Introduction An important discovery of corpus linguistics has been that there is a level of syntagmatic phrasal organisation, which had been largely ignored. These may be described as n-grams to mean a recurrent string of uninterrupted word-forms or, as in Scott (1997), they are called word clusters. They form part of what has been denominated in the Firthian tradition as collocation. The reason why evidence from corpora was needed is because these syntagmatic structures did not fit into either lexis or grammar and because they involve facts about frequency which depends on computer technology. As Leech (1992: 106) envisaged, the computer was going to do more than just act as a research tool; it was going to open up new ways of thinking about language by providing more data and better counting. Clear (1993: 274) pointed out that the use of computational (algorithmic and statistical) methods has lead to a difference of scale in the corpus data that can be analysed and this in turn has led to a qualitative difference in observations about language based on corpus evidence. This paper explores corpus evidence about collocations as a first step towards establishing a conceptual map through collocational networks of the knowledge being produced in our academic discourse community. This paper analyses the discourse of science and technology through the study of lexical and grammatical co-selection in research articles in a corpus comprising of 1,376 articles (a total of 6,104,323 tokens). The main criteria for choosing these journals for our corpus was the fact that they are cited in the Science Citation Index (SCI), they are read by our university lecturers and students, and it is where our lecturers and postgraduate students try to publish their research. All the articles have been written by our lecturers and, therefore, represent the 238

work of a single academic discourse community, in this case, the Universidad Politcnica de Valencia. The research follows on work by Gledhill (2000) where he analyses the most frequent collocations in a corpus of pharmaceutical research articles and proposes possible functions for these collocations. However, this paper takes a more lexico-grammatical approach to collocations as a system of preferred expressions of knowledge in scientific research. We do not though restrict the analysis to a strict collocational approach but rather investigate the notion of co-selection as describing the general phenomenon of words that habitually keep company, to paraphrase Firth. A syntagmatic view of language takes account of the contribution of sense and syntax to meaning. The argument that sense and syntax (Sinclair, 1991), or meaning and pattern (Hunston & Francis, 2000), are associated is based on two pieces of evidence. Firstly, meanings tend to be distinguished by differing patterns, and secondly, words with the same pattern sometimes share aspects of meaning. Sinclair (1991: 170) refers to collocation as the occurrence of two or more words within a short space of each other in a text; this could logically refer to co-selection between lexical or grammatical items. Some authors (Firth, 1957; Hoey, 2005: 43) draw a distinction between collocation and colligation, using the former to refer to the cooccurrence of lexical items and the latter to the interrelationship of words and grammatical items (the grammatical company a word or word sequence keeps). Sinclair himself refers to colligation within a collocation context, in terms of collocational frameworks, which are units based on a grammatical, as opposed to a lexical, core (e.g., the/an...of) (Renouf & Sinclair, 1991: 128-143). Analysis of lexical and grammatical co-selection in our corpus of research articles proceeded by asking three questions:

What are the collocations of X word or words in the corpus? What meanings do X word or words tend to associate with? What grammatical constructions (colligation) do X word or words tend to enter into?

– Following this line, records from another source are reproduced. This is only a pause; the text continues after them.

(* ===== verification/Disk.v ===== *)
(** * [machine/disk.cc]: the simulated disk

    The disk does the transfer at once on its backing file and reports completion
    later, after the time the mechanics would take.  The theorems bound that time
    and relate it to the position of the head. *)

From S2P Require Import Prelude Sectors.

(** [machine/stats.h]. *)
Definition UserTick : Z := 1.
Definition SystemTick : Z := 10.
Definition RotationTime : Z := 500.
Definition SeekTime : Z := 500.
Definition TimerTicks : Z := 100.

(** [class Disk]: [image] is the backing file past its magic number. *)
Record Disk : Type := MkDisk {
  backing : image; active : bool; lastSector : Z; bufferInit : Z
}.

(** [Disk::Disk], for a backing file with contents [img]. *)
Definition new_disk (img : image) : Disk := MkDisk img false 0 0.

(** [Disk::TimeToSeek] at time [now]: the seek time and [*rotation]. *)
Definition TimeToSeek (now : Z) (d : Disk) (newSector : Z) : Z * Z :=
  let newTrack := Z.quot newSector SectorsPerTrack in
  let oldTrack := Z.quot (lastSector d) SectorsPerTrack in
  let seek := Z.abs (newTrack - oldTrack) * SeekTime in
  let over := Z.rem (now + seek) RotationTime in
  (seek, if 0 <? over then RotationTime - over else 0).

(** [Disk::ModuloDiff]. *)
Definition ModuloDiff (to from : Z) : Z :=
  let toOffset := Z.rem to SectorsPerTrack in
  let fromOffset := Z.rem from SectorsPerTrack in
  Z.rem ((toOffset - fromOffset) + SectorsPerTrack) SectorsPerTrack.

(** [Disk::ComputeLatency]. *)
Definition ComputeLatency (now : Z) (d : Disk) (newSector : Z) (writing : bool) : Z :=
  let '(seek, rotation) := TimeToSeek now d newSector in
  let timeAfter := now + seek + rotation in
  if negb writing && (seek =? 0) &&
     (ModuloDiff newSector (Z.quot (bufferInit d) RotationTime)
        <? Z.quot (timeAfter - bufferInit d) RotationTime)
  then RotationTime
  else
    let rotation :=
      rotation + ModuloDiff newSector (Z.quot timeAfter RotationTime) * RotationTime in
    seek + rotation + RotationTime.

(** [Disk::UpdateLast]. *)
Definition UpdateLast (now : Z) (newSector : Z) (d : Disk) : Disk :=
  let '(seek, rotate) := TimeToSeek now d newSector in
  MkDisk (backing d) (active d) newSector
    (if negb (seek =? 0) then now + seek + rotate else bufferInit d).

(** The part of [Disk::ReadRequest] before [Schedule]: the bytes read, and the
    delay [Schedule] is called with. *)
Definition ReadRequest (now : Z) (sectorNumber : Z) : M Disk (list Z * Z) :=
  d ← get;
  let ticks := ComputeLatency now d sectorNumber false in
  _ ← ASSERT (negb (active d));
  _ ← ASSERT ((0 <=? sectorNumber) && (sectorNumber <? NumSectors));
  let data := sector (backing d) sectorNumber in
  _ ← modify (fun d => UpdateLast now sectorNumber
                (MkDisk (backing d) true (lastSector d) (bufferInit d)));
  mret (data, ticks).

(** The part of [Disk::WriteRequest] before [Schedule]. *)
Definition WriteRequest (now : Z) (sectorNumber : Z) (data : list Z) : M Disk Z :=
  d ← get;
  let ticks := ComputeLatency now d sectorNumber true in
  _ ← ASSERT (negb (active d));
  _ ← ASSERT ((0 <=? sectorNumber) && (sectorNumber <? NumSectors));
  _ ← modify (fun d => UpdateLast now sectorNumber
                (MkDisk (update sectorNumber data (backing d)) true (lastSector d) (bufferInit d)));
  mret ticks.

(** [Disk::HandleInterrupt] before it calls the handler of the client. *)
Definition HandleInterrupt (d : Disk) : Disk :=
  MkDisk (backing d) false (lastSector d) (bufferInit d).

(** ** Facts *)

Lemma modulo_diff_spec to from :
  0 <= to -> 0 <= from ->
  0 <= ModuloDiff to from < 32 /\ (from + ModuloDiff to from) mod 32 = to mod 32.
Proof.
  intros Ht Hf. unfold ModuloDiff. change SectorsPerTrack with 32.
  rewrite (Z.rem_mod_nonneg to 32), (Z.rem_mod_nonneg from 32) by lia.
  pose proof (Z.mod_pos_bound to 32 ltac:(lia)). pose proof (Z.mod_pos_bound from 32 ltac:(lia)).
  rewrite Z.rem_mod_nonneg by lia. split; [apply Z.mod_pos_bound; lia|].
  rewrite Z.add_mod_idemp_r by lia.
  replace (from + (to mod 32 - from mod 32 + 32)) with (to mod 32 + (from - from mod 32) + 1 * 32) by lia.
  rewrite Z.mod_add by lia. rewrite (Z.div_mod from 32) at 1 by lia.
  replace (to mod 32 + (32 * (from / 32) + from mod 32 - from mod 32)) with (to mod 32 + (from / 32) * 32) by lia.
  rewrite Z.mod_add, Z.mod_mod by lia. done.
Qed.

(** The seek ends, after [rotation], at a sector boundary. *)
Lemma time_to_seek_spec now d s :
  0 <= now -> is_sector s -> is_sector (lastSector d) ->
  let '(seek, rotation) := TimeToSeek now d s in
  seek = Z.abs (s / 32 - lastSector d / 32) * 500 /\ 0 <= seek <= 31 * 500 /\
  0 <= rotation < 500 /\ (now + seek + rotation) mod 500 = 0.
Proof.
  intros Hn Hs Hl. unfold is_sector in *. change NumSectors with 1024 in *. unfold TimeToSeek.
  change SectorsPerTrack with 32. change SeekTime with 500. change RotationTime with 500.
  rewrite !(Z.quot_div_nonneg _ 32) by lia.
  assert (0 <= s / 32 < 32) by (split; [apply Z.div_pos|apply Z.div_lt_upper_bound]; lia).
  assert (0 <= lastSector d / 32 < 32) by (split; [apply Z.div_pos|apply Z.div_lt_upper_bound]; lia).
  set (seek := Z.abs (s / 32 - lastSector d / 32) * 500).
  assert (0 <= seek <= 31 * 500) by (unfold seek; lia).
  rewrite Z.rem_mod_nonneg by lia. pose proof (Z.mod_pos_bound (now + seek) 500 ltac:(lia)).
  split; [done|]. split; [done|]. destruct (Z.ltb_spec 0 ((now + seek) mod 500)).
  - split; [lia|]. rewrite <- Z.add_mod_idemp_l by lia.
    replace ((now + seek) mod 500 + (500 - (now + seek) mod 500)) with 500 by lia. done.
  - split; [lia|]. rewrite Z.add_0_r. lia.
Qed.

(** The latency is positive and bounded. *)
Lemma latency_bounds now d s w :
  0 <= now -> is_sector s -> is_sector (lastSector d) ->
  500 <= ComputeLatency now d s w <= 31 * 500 + 499 + 31 * 500 + 500.
Proof.
  intros Hn Hs Hl. unfold ComputeLatency. pose proof (time_to_seek_spec now d s Hn Hs Hl) as Ht.
  destruct (TimeToSeek now d s) as [seek rotation]. destruct Ht as (_ & Hseek & Hrot & _).
  change RotationTime with 500. case_if; [lia|].
  destruct (modulo_diff_spec s (Z.quot (now + seek + rotation) 500)) as [Hd _].
  - unfold is_sector in Hs. lia.
  - apply Z.quot_pos; lia.
  - lia.
Qed.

The papers ultimate objective is to analyse collocations as a system of preferred expressions of knowledge in scientific research that can help us to analyse knowledge produced in our academic discourse community.

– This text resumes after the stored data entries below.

(** The thread to be destroyed is deleted. *)
Lemma kinv_delete cf k t T :
  kinv cf None k -> threadToBeDestroyed k = Some t -> threads k !! t = Some T -> t <> currentThread k ->
  kinv cf None (set_threadToBeDestroyed None (set_threads (delete t (threads k))
    (set_ThreadIDOccupied (<[Z.to_nat (tid T) := false]> (ThreadIDOccupied k))
      (set_thread_poiners (<[Z.to_nat (tid T) := None]> (thread_poiners k)) k)))).
Proof.
  intros Hk Hd HT Hne. set (k2 := set_threadToBeDestroyed _ _).
  destruct Hk. destruct (ki_destroy0 t Hd) as (T0 & HT0 & Hb & Hf). assert (T0 = T) as -> by congruence.
  assert (Hold : forall t' U, t' <> t -> threads k !! t' = Some U -> threads k2 !! t' = Some U).
  { intros t' U Hn HU. simpl. by rewrite lookup_delete_ne. }
  assert (Hback : forall t' U, threads k2 !! t' = Some U -> t' <> t /\ threads k !! t' = Some U).
  { intros t' U HU. simpl in HU. apply lookup_delete_Some in HU as [? ?]. done. }
  assert (Hq : forall q t', t' ∈ queue_of k q -> t' <> t).
  { intros q t' Ht ->. destruct (ki_waiting0 q t Ht) as (U & HU & _ & Hw).
    assert (U = T) as -> by congruence. by eapply finishing_waits. }
  assert (Hid : forall t' U, t' <> t -> threads k !! t' = Some U -> Z.to_nat (tid U) <> Z.to_nat (tid T)).
  { intros t' U Hn HU E. apply ki_ids0 in HU as (_ & _ & HU), HT as (_ & _ & HT).
    rewrite E in HU. congruence. }
  constructor; try done.
  - destruct ki_cur0 as [U HU]. exists U. by apply Hold.
  - intros p t'. simpl. rewrite ki_ready0. split.
    + intros (U & HU & Hr & ?). exists U. split; [|done]. apply Hold; [|done]. intros ->. congruence.
    + intros (U & [_ HU]%Hback & ?). by exists U.
  - intros t' U [_ HU]%Hback. by apply ki_frames0.
  - intros q t' Ht. destruct (ki_waiting0 q t' Ht) as (U & HU & ?). exists U.
    split; [|done]. apply Hold; [by eapply Hq|done].
  - intros t' U [_ HU]%Hback. by apply ki_blocked0.
  - intros s x t' Hx Ht. destruct (ki_woken0 s x t' Hx Ht) as (U & HU & Hb' & ?). exists U.
    split; [|done]. apply Hold; [|done]. intros ->. congruence.
  - simpl. by rewrite !length_insert.
  - intros t' U [Hn HU]%Hback. simpl. pose proof (Hid t' U Hn HU).
    rewrite !list_lookup_insert_ne by done. by apply ki_ids0.
  - intros j Hj. simpl in Hj. apply list_lookup_insert_Some in Hj as [(_ & ? & _)|[Hnj Hj]]; [done|].
    destruct (ki_occupied0 j Hj) as (t' & U & HU & Hti). exists t', U. split; [|done].
    apply Hold; [|done]. intros ->. assert (U = T) as -> by congruence. rewrite Hti in Hnj. lia.
  - intros t' [U [_ HU]%Hback]. apply ki_next0. eauto.
Qed.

Method Once the corpus had been designed and implemented, we proceeded to analyse the data by creating wordlists of technical and semi-technical terms through frequency counts and keyword identification. This process involved initially comparing a general English wordlist (from the 100 million BNC corpus) with a wordlist from our corpus. Frequencies were compared and a keyword list was created from our corpus. To compute the "key-ness" of an item, the software (WordSmith) used computes the following and cross-tabulates them (Scott, 2004):

its frequency in the smaller wordlist (our corpus) the number of running words in the smaller wordlist (our corpus) 239

its frequency in the reference corpus (BNC) the number of running words in the reference corpus (BNC)

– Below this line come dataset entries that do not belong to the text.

Lemma safe_release l : safe_at (FOp (OpRelease l)) (Release l).
Proof.
  intros cf k T Hk HT Hp Hs. unfold Release. rewrite release_prefix.
  destruct (locks k !! l) as [L|] eqn:HL; [|by unfold outcome, blame, missing, no_lock; rewrite HL].
  cbv zeta. set (k1 := set_locks _ k). cbn [sema].
  pose proof (safe_V (sema L) cf k1 T (set_locks_kinv _ _ _ _ Hk) HT Hp (set_locks_safe _ _ Hs)) as HV.
  unfold outcome in *. destruct (V (sema L) k1) as [[[] k']|[]]; unfold blame, missing, no_lock in *;
    rewrite ?HL; naive_solver.
Qed.

(** [Sleep] with interrupts off. *)
Lemma sleep_fine k T :
  threads k !! currentThread k = Some T -> safe k -> level (interrupt k) = IntOff ->
  exists k', Sleep k = Ok (tt, k') /\ fine k'.
Proof.
  intros HT Hs Hl. unfold Sleep. do 2 erewrite bind_ok by done. rewrite Hl. erewrite bind_ok by done.
  unfold with_thread. rewrite (bind_ok _ _ k tt (set_threads (<[currentThread k := set_tstatus BLOCKED T]> (threads k)) k)).
  2:{ unfold thread, put_thread, modify. munfold. by rewrite HT. }
  apply (push_fine _ _ (set_tstatus BLOCKED T)); [|apply lookup_insert_eq|done].
  apply (safe_eq k); try done. keep_stacks.
Qed.

(** The tail of [Wait]. *)
Lemma cond_sleep_fine c l old k T :
  threads k !! currentThread k = Some T -> safe k -> level (interrupt k) = IntOff ->
  match conds k !! c with
  | Some _ => exists k', (q ← cond c; cur ← gets currentThread; _ ← put_cond c (Lists.append cur q);
                _ ← push [FOp (OpAcquire l); FSetLevel old]; Sleep) k = Ok (tt, k') /\ fine k'
  | None => (q ← cond c; cur ← gets currentThread; _ ← put_cond c (Lists.append cur q);
                _ ← push [FOp (OpAcquire l); FSetLevel old]; Sleep) k = Stop Undefined
  end.
Proof.
  intros HT Hs Hl. destruct (conds k !! c) as [q|] eqn:Hc.
  - rewrite (bind_ok _ _ k q k) by (unfold cond; by rewrite Hc). erewrite bind_ok by done.
    unfold put_cond, modify. erewrite bind_ok by done. set (k1 := set_conds _ k).
    rewrite (bind_ok _ _ _ _ _ (push_eq _ k1 T HT)). set (k2 := set_threads _ k1).
    assert (HT2 : threads k2 !! currentThread k2 =
      Some (set_frames ([FOp (OpAcquire l); FSetLevel old] ++ frames T) T)) by apply lookup_insert_eq.
    apply sleep_fine with (T := set_frames ([FOp (OpAcquire l); FSetLevel old] ++ frames T) T); try done.
    apply (safe_eq k); try done. keep_stacks.
  - rewrite (bind_stop _ _ _ Undefined); [done|]. unfold cond. by rewrite Hc.
Qed.


Lemma safe_wait c l : safe_at (FOp (OpWait c l)) (Wait c l).
Proof.
  intros cf k T Hk HT Hp Hs. unfold Wait. rewrite (bind_ok _ _ _ _ _ (set_level_off_eq k)), release_prefix.
  cbn [locks turned_off set_interrupt].
  destruct (locks k !! l) as [L|] eqn:HL; [|by left; unfold no_lock; rewrite HL].
  cbv zeta. cbn [sema]. set (k1 := set_locks _ _).
  destruct (decide (sema L < length (sems k))%nat) as [Hlt|Hge].
  - destruct (v_body_ok cf None k1 (sema L)) as (k2 & Hv & Hkept & Hk2 & Hq & Hi & Hst & Hc);
      [eauto with nachos|done|]. rewrite (bind_ok _ _ _ _ _ Hv).
    destruct HT as [HT Hr]. destruct (qt_threads _ _ Hq _ _ HT) as (T' & HT' & _ & _).
    change (currentThread k) with (currentThread k1) in HT'. rewrite <- (qt_cur _ _ Hq) in HT'.
    assert (Hs2 : safe k2).
    { apply (safe_kept k1); [unfold k1; eauto with nachos|done|..]; unfold pend, now; rewrite ?Hi, ?Hst; try done;
        by destruct Hs. }
    pose proof (cond_sleep_fine c l (level (interrupt k)) k2 T' HT' Hs2 ltac:(by rewrite Hi)) as Hcs.
    rewrite Hc in Hcs. cbn [conds k1 set_locks turned_off set_interrupt] in Hcs.
    change (conds k1) with (conds k) in Hcs.
    destruct (conds k !! c) eqn:Hck; [destruct Hcs as (k' & -> & Hf); exact Hf|rewrite Hcs; by right].
  - assert (Hno : sems k !! sema L = None) by (apply lookup_ge_None; lia).
    rewrite (bind_stop _ _ _ Undefined); [left; unfold no_lock; by rewrite HL|].
    unfold V_body. rewrite (bind_stop _ _ _ Undefined); [done|]. unfold sem. simpl. by rewrite Hno.
Qed.

(** Waking threads from a condition's queue. *)
Lemma signal_ok cf k c :
  kinv cf None k -> is_Some (conds k !! c) ->
  exists k', (q ← cond c; let '(t, q) := Lists.remove q in _ ← put_cond c q;
              match t with Some t => ReadyToRun t | None => mret tt end) k = Ok (tt, k') /\
    kept k k' /\ interrupt k' = interrupt k /\ stats k' = stats k.
Proof.
  intros Hk [q Hc]. rewrite (bind_ok _ _ k q k) by (unfold cond; by rewrite Hc).
  destruct q as [|[p t] q]; cbn [Lists.remove].
  - unfold put_cond, modify. erewrite bind_ok by done. eexists. split; [done|]. by split; [apply kept_same|].
  - destruct (cond_wake cf None k c p t q Hk Hc) as (T & HT & _).
    rewrite (put_cond_ready c q t k T HT). eexists. split; [done|]. split; [|done].
    eapply kept_trans; [|by apply made_ready_kept]. by apply kept_same.
Qed.

Lemma broadcast_ok cf k c :
  kinv cf None k -> is_Some (conds k !! c) ->
  exists k', (q ← cond c; broadcast_loop c q) k = Ok (tt, k') /\
    kept k k' /\ interrupt k' = interrupt k /\ stats k' = stats k.
Proof.
  intros Hk [q Hc]. rewrite (bind_ok _ _ k q k) by (unfold cond; by rewrite Hc).
  revert k Hk Hc. induction q as [|[p t] q IH]; intros k Hk Hc; simpl.
  - exists k. split; [done|]. by split; [apply kept_refl|].
  - destruct (cond_wake cf None k c p t q Hk Hc) as (T & HT & Hk2 & _).
    unfold put_cond, modify. erewrite bind_ok by done.
    rewrite (bind_ok _ _ _ _ _ (ready_to_run_eq (set_conds _ k) t T HT)).
    destruct (IH _ Hk2) as (k' & Hrun & Hkept & Hi & Hst).
    { simpl. rewrite list_lookup_insert_eq; [done|by eapply lookup_lt_Some]. }
    exists k'. split; [done|]. split; [|done]. eapply kept_trans; [|exact Hkept].
    eapply kept_trans; [|by apply made_ready_kept]. by apply kept_same.
Qed.

(** [Signal] and [Broadcast], by what they do when the lock is held. *)
Lemma safe_wake f c l (m : M Kernel unit) :
  (forall k, missing k f <-> locks k !! l = None \/ conds k !! c = None) ->
  calm m -> (forall cf k, kinv cf None k -> is_Some (conds k !! c) ->
    exists k', m k = Ok (tt, k') /\ kept k k' /\ interrupt k' = interrupt k /\ stats k' = stats k) ->
  (forall k, conds k !! c = None -> m k = Stop Undefined) ->
  safe_at f (old ← SetLevelOff; held ← isHeldByCurrentThread l;
             _ ← (if (held : bool) then m else mret tt); push [FSetLevel old]).
Proof.
  intros Hmiss Hcalm Hok Hno cf k T Hk [HT Hr] Hp Hs.
  rewrite (bind_ok _ _ _ _ _ (set_level_off_eq k)). destruct (locks k !! l) as [L|] eqn:HL.
  - rewrite (bind_ok _ _ _ (bool_decide (holdingThread L = Some (currentThread k))) (turned_off k)).
    2:{ unfold isHeldByCurrentThread, lock. munfold. simpl. by rewrite HL. }
    case_bool_decide.
    + destruct (conds k !! c) as [q|] eqn:Hc.
      * destruct (Hok cf (turned_off k)) as (k1 & Hrun & Hkept & Hi & Hst); [eauto with nachos|by exists q|].
        rewrite (bind_ok _ _ _ _ _ Hrun). destruct (Hcalm cf None (turned_off k) tt k1) as [_ Hq];
          [eauto with nachos|done|]. destruct (qt_threads _ _ Hq _ _ HT) as (T' & HT' & _ & HTT).
        specialize (HTT Hr). subst T'. change (currentThread k) with (currentThread (turned_off k)) in HT'.
        rewrite <- (qt_cur _ _ Hq) in HT'. apply outcome_fine. apply (push_fine _ _ T); [|done|by apply plain_off].
        apply (safe_kept (turned_off k)); unfold pend, now; rewrite ?Hi, ?Hst; eauto with nachos; by destruct Hs.
      * rewrite (bind_stop _ _ _ _ (Hno (turned_off k) Hc)). apply Hmiss. by right.
    + erewrite bind_ok by done. apply outcome_fine. apply (push_fine _ _ T); eauto with nachos.
  - rewrite (bind_stop _ _ _ Undefined); [apply Hmiss; by left|].
    unfold isHeldByCurrentThread. rewrite (bind_stop _ _ _ Undefined); [done|]. unfold lock. simpl. by rewrite HL.
Qed.

Lemma cond_stop {A} c (m : _ -> M Kernel A) k : conds k !! c = None -> (q ← cond c; m q) k = Stop Undefined.
Proof. intros Hc. apply bind_stop. unfold cond. by rewrite Hc. Qed.

Lemma safe_signal c l : safe_at (FOp (OpSignal c l)) (Signal c l).
Proof.
  apply (safe_wake (FOp (OpSignal c l)) c l); [done|apply calm_signal|intros cf k; apply signal_ok|].
  intros k. apply (cond_stop c).
Qed.

Lemma safe_broadcast c l : safe_at (FOp (OpBroadcast c l)) (Broadcast c l).
Proof.
  apply (safe_wake (FOp (OpBroadcast c l)) c l); [done|apply calm_broadcast|intros cf k; apply broadcast_ok|].
  intros k. apply (cond_stop c).
Qed.


(** *** Switching *)

Lemma level_off fs k : level (interrupt k) = IntOff -> off fs k.
Proof. intros Hl. destruct fs as [|f fs]; [done|]. simpl. by destruct (needs_off f). Qed.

Once we had established the candidate terms to be analysed, our software started extracting collocations for these terms and dumped them into an Excel spreadsheet. Collocates of terms are extracted from the entire corpus within the span of 5 words both sides of the node term. The candidate terms selected for this analysis were the following: 1.- Semi-technical words which are very frequent in the corpus and constitute significant examples of both lexical and grammatical co-occurrences (collocations and colligations), for example, results, system, model, etc. 2.- Semi-technical and technical words which tend to appear next to or near certain terms producing relevant semantic content which represents knowledge generated at our Institution.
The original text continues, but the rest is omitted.